Lapak PKL Suramadu Dikeluhkan Warga, Instansi Terkait dan Lurah Tambak Wedi Terindikasi Ada Pembiaran
Surabaya | Kabarmetronews.com – Menjamurnya lapak-lapak Pedagang Kaki Lima (PKL) di bawah jembatan Suramadu wilayah kecamatan Kenjeran Surabaya baik di sisi kanan maupun kiri menjadi sorotan publik, Minggu (09/02/2025).
Pasalnya, keberadaan lapak-lapak PKL tersebut menjadi perseden buruk karena diduga selain pramusaji cewek seksi juga terindikasi jual minuman beralkohol (minol).

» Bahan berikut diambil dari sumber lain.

(* ===== verification/SessionInv.v ===== *)
(** * Sessions: the invariant and what it gives

    The session tables satisfy one invariant, kept by every operation of [Sessions] and by every
    other store operation that leaves those tables alone: the journal and the turns of a session
    are numbered without gaps, at most one turn of a session is claimed or running and the
    session names it, a session that is closing or closed has no open work, and a context
    generation covers finished turns only.  While an operation runs, the session it has locked is
    in memory and differs from its row; [InvP] is the invariant with that session in place of the
    stored one. *)

From S2P Require Import Prelude Json Types Samples Text Db Coordination Codec Worker Store Sessions.

(** The kinds of record the invariant is about. *)
Definition session_kind (k : RecordKind) : bool :=
  match k with
  | KAgentSession | KSessionTurn | KSessionEvent | KSessionContextGeneration => true
  | _ => false
  end.

(** ** The invariant *)

(** The rows of a kind that belong to [sid] are numbered 1 to [n]. *)
Definition numbered (d : DB) (k : RecordKind) (sid : string) (n : Z) : Prop :=
  (forall i, 1 <= i <= n -> exists id row,
     tables d !! (k, id) = Some row /\ row_run_id row = sid /\ row_sequence row = i)
  /\ (forall id row, tables d !! (k, id) = Some row -> row_run_id row = sid -> 1 <= row_sequence row <= n)
  /\ (forall id id' row row', tables d !! (k, id) = Some row -> tables d !! (k, id') = Some row' ->
      row_run_id row = sid -> row_run_id row' = sid -> row_sequence row = row_sequence row' -> id = id').

Definition finished_name (st : string) : bool :=
  String.eqb st "succeeded" || String.eqb st "failed" || String.eqb st "cancelled".
Definition turn_state (row : Row) : string :=
  match member (row_body row) "state" with Some (JString s) => s | _ => ""%string end.
Definition finished (row : Row) : Prop := finished_name (turn_state row) = true.

(** A turn as it is stored. *)
Record turn_ok (tid : string) (row : Row) : Prop := {
  to_object : is_object (row_body row) = true;
  to_id : member (row_body row) "id" = Some (JString tid);
  to_session : member (row_body row) "session_id" = Some (JString (row_run_id row));
  to_sequence : member (row_body row) "sequence" = Some (JUnsigned (row_sequence row));
  to_state : member (row_body row) "state" = Some (JString (turn_state row));
  to_known : turn_state row ∈ ["queued"; "claimed"; "running"; "succeeded"; "failed"; "cancelled"]%string;
  to_key : exists key, member (row_body row) "idempotency_key" = Some (JString key);
  to_input : exists v, member (row_body row) "input" = Some v;
  to_tid : tid <> ""%string }.

(** The request a turn was submitted with. *)
Definition same_request (a b : Row) : Prop :=
  member (row_body a) "idempotency_key" = member (row_body b) "idempotency_key"
  /\ member (row_body a) "input" = member (row_body b) "input".

(** What the state of a turn says about its session. *)
Record turn_rel (s : AgentSession) (tid : string) (st : string) : Prop := {
  tr_claimed : st = "claimed"%string ->
    s_state s = "open"%string /\ active_turn_id s = tid /\ active_run_id s = ""%string;
  tr_running : st = "running"%string ->
    s_state s <> "closed"%string /\ active_turn_id s = tid /\ active_run_id s <> ""%string;
  tr_queued : st = "queued"%string -> s_state s = "open"%string }.

Record session_wf (s : AgentSession) : Prop := {
  sw_state : s_state s ∈ ["open"; "closing"; "closed"]%string;
  sw_next : 1 <= next_sequence s <= i64_max + 1;
  sw_gen : fits64 (dispatch_generation s);
  sw_run : active_run_id s <> ""%string -> active_turn_id s <> ""%string }.

(** The rows of session [sid], against the session [s]. *)
Record sess_ok (d : DB) (sid : string) (s : AgentSession) : Prop := {
  so_wf : session_wf s;
  so_turns : forall tid row, tables d !! (KSessionTurn, tid) = Some row -> row_run_id row = sid ->
    turn_rel s tid (turn_state row);
  so_active : active_turn_id s <> ""%string -> exists row,
    tables d !! (KSessionTurn, active_turn_id s) = Some row /\ row_run_id row = sid
    /\ (active_run_id s <> ""%string -> turn_state row = "running"%string);
  so_events : numbered d KSessionEvent sid (next_sequence s - 1);
  so_numbered : exists k, 0 <= k /\ numbered d KSessionTurn sid k
    /\ forall gid row g, tables d !! (KSessionContextGeneration, gid) = Some row -> row_run_id row = sid ->
         row_body row = generation_to_json g ->
         through_turn_sequence g <= k
         /\ forall tid trow, tables d !! (KSessionTurn, tid) = Some trow -> row_run_id trow = sid ->
              row_sequence trow <= through_turn_sequence g -> finished trow }.

Definition has_session (d : DB) (sid : string) : Prop := is_Some (tables d !! (KAgentSession, sid)).

(** What the invariant is asked to keep an eye on: finished turns, which must stay what they were,
    and requests, which must stay what was submitted. *)
Record Watch := mkWatch {
  w_finished : string -> Row -> Prop;
  w_request : string -> Row -> Prop }.

Section Invariant.
Context (F : Watch).

Record rows_ok (d : DB) : Prop := {
  ro_turn : forall tid row, tables d !! (KSessionTurn, tid) = Some row ->
    turn_ok tid row /\ has_session d (row_run_id row);
  ro_event : forall id row, tables d !! (KSessionEvent, id) = Some row -> has_session d (row_run_id row);
  ro_gen : forall id row, tables d !! (KSessionContextGeneration, id) = Some row ->
    has_session d (row_run_id row) /\ exists g, row_body row = generation_to_json g
      /\ fits64 (generation g) /\ fits64 (through_turn_sequence g) /\ g_session_id g = row_run_id row;
  ro_kept : forall tid row, w_finished F tid row -> tables d !! (KSessionTurn, tid) = Some row /\ finished row;
  ro_request : forall tid row, w_request F tid row -> exists row', tables d !! (KSessionTurn, tid) = Some row'
    /\ row_run_id row' = row_run_id row /\ same_request row' row }.

Definition stored_ok (d : DB) (sid : string) (row : Row) : Prop :=
  exists s, row_body row = session_to_json s /\ sess_ok d sid s.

Apalagi dihari Sabtu dan Minggu tempat tersebut sangat ramai jadi tongkrongan muda-mudi. Selain itu, juga lalulintas menjadi macet dikarenakan kendaraan roda dua maupun roda empat milik pelanggan terparkir berjajar sehingga mengganggu pengguna jalan lain.

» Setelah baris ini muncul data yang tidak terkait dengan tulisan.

(* ===== verification/SessionClaims.v ===== *)
(** * Sessions: closing, reachability and the properties

    The last operation of the invariant of [SessionInv], [close_agent_session]; the step relation
    of the session store, in which any instance may run any operation; and the properties that
    follow for every database the program can reach. *)

From S2P Require Import Prelude Json Types Samples Text Db Coordination Codec Worker Store Rows Sessions SessionInv.

(** Closing assigns the final state of the session first and settles its turns afterwards: until
    they are settled the invariant holds of the session with its state still open. *)
Definition reopened (s : AgentSession) : AgentSession := s <| s_state := "open"%string |>.

Section Close.
Context `{L : JsonLib} {HL : JsonLaws L} (F : Watch).

Lemma append_event_step ids sid type tid rid payload nk s d d' s' :
  InvP F sid (reopened s) d -> append_event ids sid type tid rid payload nk s d = (d', TOk s') ->
  s' = bump s /\ InvP F sid (reopened s') d' /\
  forall x, tables d' !! (KSessionTurn, x) = tables d !! (KSessionTurn, x).
Proof.
  intros HP Ha. unfold append_event in Ha. next Ha d1 y Hy. apply t_guard_ok in Hy as [Hle ->].
  apply Z.ltb_ge in Hle. next Ha d2 y2 Hev. injection Ha as <- <-.
  rewrite u64_succ_small by (by apply (next_range F sid (reopened s) d)).
  split; [done|]. split.
  - by destruct (event_step F sid (reopened s) d d2 _ _ HP Hev) as [_ HB].
  - intros x. apply insert_event_ok in Hev as (_ & eid & _ & Ht). rewrite Ht, lookup_insert_ne; done.
Qed.

(** A queued or claimed turn is cancelled. *)
Lemma persist_turn_step ids now sid tid row nk s d d' s' :
  InvP F sid (reopened s) d -> tables d !! (KSessionTurn, tid) = Some row -> row_run_id row = sid ->
  turn_state row = "queued"%string \/ turn_state row = "claimed"%string ->
  persist_turn ids now sid (row_body row) nk s d = (d', TOk s') ->
  s' = bump s /\ InvP F sid (reopened s') d' /\ exists row', finished row' /\
  forall x, tables d' !! (KSessionTurn, x) = if decide (x = tid) then Some row' else tables d !! (KSessionTurn, x).
Proof.
  intros HP Hr Hrun Hst Hp. destruct (ro_turn _ _ (ip_rows _ _ _ _ HP) _ _ Hr) as [Hok _].
  assert (Hob := to_object _ _ Hok). unfold persist_turn in Hp. next Hp d1 i Hi.
  rewrite (at_id_ok _ tid) in Hi by apply Hok. injection Hi as <- <-. next Hp d2 y Hsave.
  apply (save_turn_ok _ _ _ _ _ row) in Hsave; [|done].
  match type of Hsave with _ = <[_ := row <| row_body := ?b |>]> _ =>
    destruct (turn_ok_update tid row b "cancelled") as (Hok' & Hst' & Hreq'); [done| | | | | | | | |] end.
  1: rewrite is_object_erase_fields; by repeat apply is_object_set.
  1: unfold known_state; set_solver.
  1-6: members.
  assert (HP2 : InvP F sid (reopened s) d2).
  { eapply (InvP_update F sid (reopened s) (reopened s) d d2 tid row); try done.
    - destruct Hst as [Hst|Hst]; by eapply unfinished_state.
    - by apply (so_wf _ _ _ (ip_this _ _ _ _ HP)).
    - rewrite Hst'. split; done.
    - set_solver.
    - intros Hne. split; [|done]. intros Ha. exfalso.
      destruct (so_active _ _ _ (ip_this _ _ _ _ HP)) as (row2 & Hr2 & _ & Hs2).
      { rewrite Ha. apply Hok. }
      rewrite Ha, Hr in Hr2. injection Hr2 as <-. specialize (Hs2 Hne). destruct Hst; congruence. }
  destruct (append_event_step _ _ _ _ _ _ _ _ _ _ _ HP2 Hp) as (Hs' & HP' & Ht). split; [done|]. split; [done|].
  eexists. split; [unfold finished; by rewrite Hst'|]. intros x. rewrite Ht, Hsave. case_decide as Hx.
  - subst x. by rewrite lookup_insert_eq.
  - rewrite lookup_insert_ne by congruence. done.
Qed.

(** Open work of a session that is being closed. *)
Definition to_cancel (har : bool) (row : Row) : bool :=
  String.eqb (turn_state row) "queued" || (negb har && String.eqb (turn_state row) "claimed").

Namun sangat disayangkan, Kepala Satpol PP Kota Surabaya, Muhammad Fikser sebagai penegak pelaksana Peraturan Daerah (Perda) saat dikonfirmasi tidak memberikan tanggapan perihal lapak-lapak PKL di jembatan Suramadu.
Sementara itu, Dinas Perhubungan (Dishub) melalui Kepala UPT parkir wilayah timur Jeane Mariane Taroreh, S.E lewat WhatsApp menuturkan bahwa urusan PKL mengarahkan untuk berkoordinasi dengan pihak Satpol PP wilayah terkait.
“Maaf bapak Monggo ke kecamatan saja nggeh,,!!! untuk Soal urusan PKL baik nya klarifikasi ke Satpol PP wilayah kelurahan/kecamatan jelas Jeane tanpa menjelaskan lebih detail jawaban yang di pertanyakan oleh awak media mengenai terganggu nya Lalulintas jalan akibat semrawut nya para pelanggan dalam memarkir kendaraan roda dua maupun roda empat tanpa pengawasan adanya Jukir atau Jukir di sepanjang jalan tersebut, Jum’at (07/02/2025).
“Mirie mas melihat pemandangan di sana, niat mau jalan-jalan bersama keluarga risih dengan tontonan minor seronok rata-rata pelayan ceweknya di tiap lapak warung,” ujar salah satu warga sekitar tambak Wedi yang namanya tidak mau dipublikasikan.
Hal senada juga diungkapkan oleh warga sekitar Rahma berharap Pemerintah Kota Surabaya dan instansi terkait segera menertibkan.
“Apalagi mau menjelang bulan Ramadhan tidak baik untuk masyarakat umum, imbasnya kami sebagai warga Tambak Wedi dan sekitarnya terkena dampak buruk. Kami berharap instansi terkait baik kelurahan kecamatan serta satpol PP Surabaya sebagai penegak perda maupun dinas perhubungan bisa bertindak tegas tidak pandang bulu,,” ujarnya pada media ini.
Dikonfirmasi terpisah, Kepala Kelurahan Tambak Wedi Mat Lillah justru diduga seakan memberikan peluang beralasan masih melihat sisi sosial kemanusiaan.
“Kita sudah memberikan teguran terhadap pengelola PKL dalam setiap kesempatan agar lapak lapak di bongkar setelah tutup, tapi kenyataannya mereka ndablek (bandel). Kami masih melihat sisi kemanusiaan, mereka juga cari makan untuk keluarga. Maka dari itu kita ajukan pembangunan SWK sentral wilayah kuliner,” katanya.
“Agar segera mengakomodir semua keberadaan pemilik lapak PKL yang berada disepanjang sisi kanan Suramadu,” pungkasnya.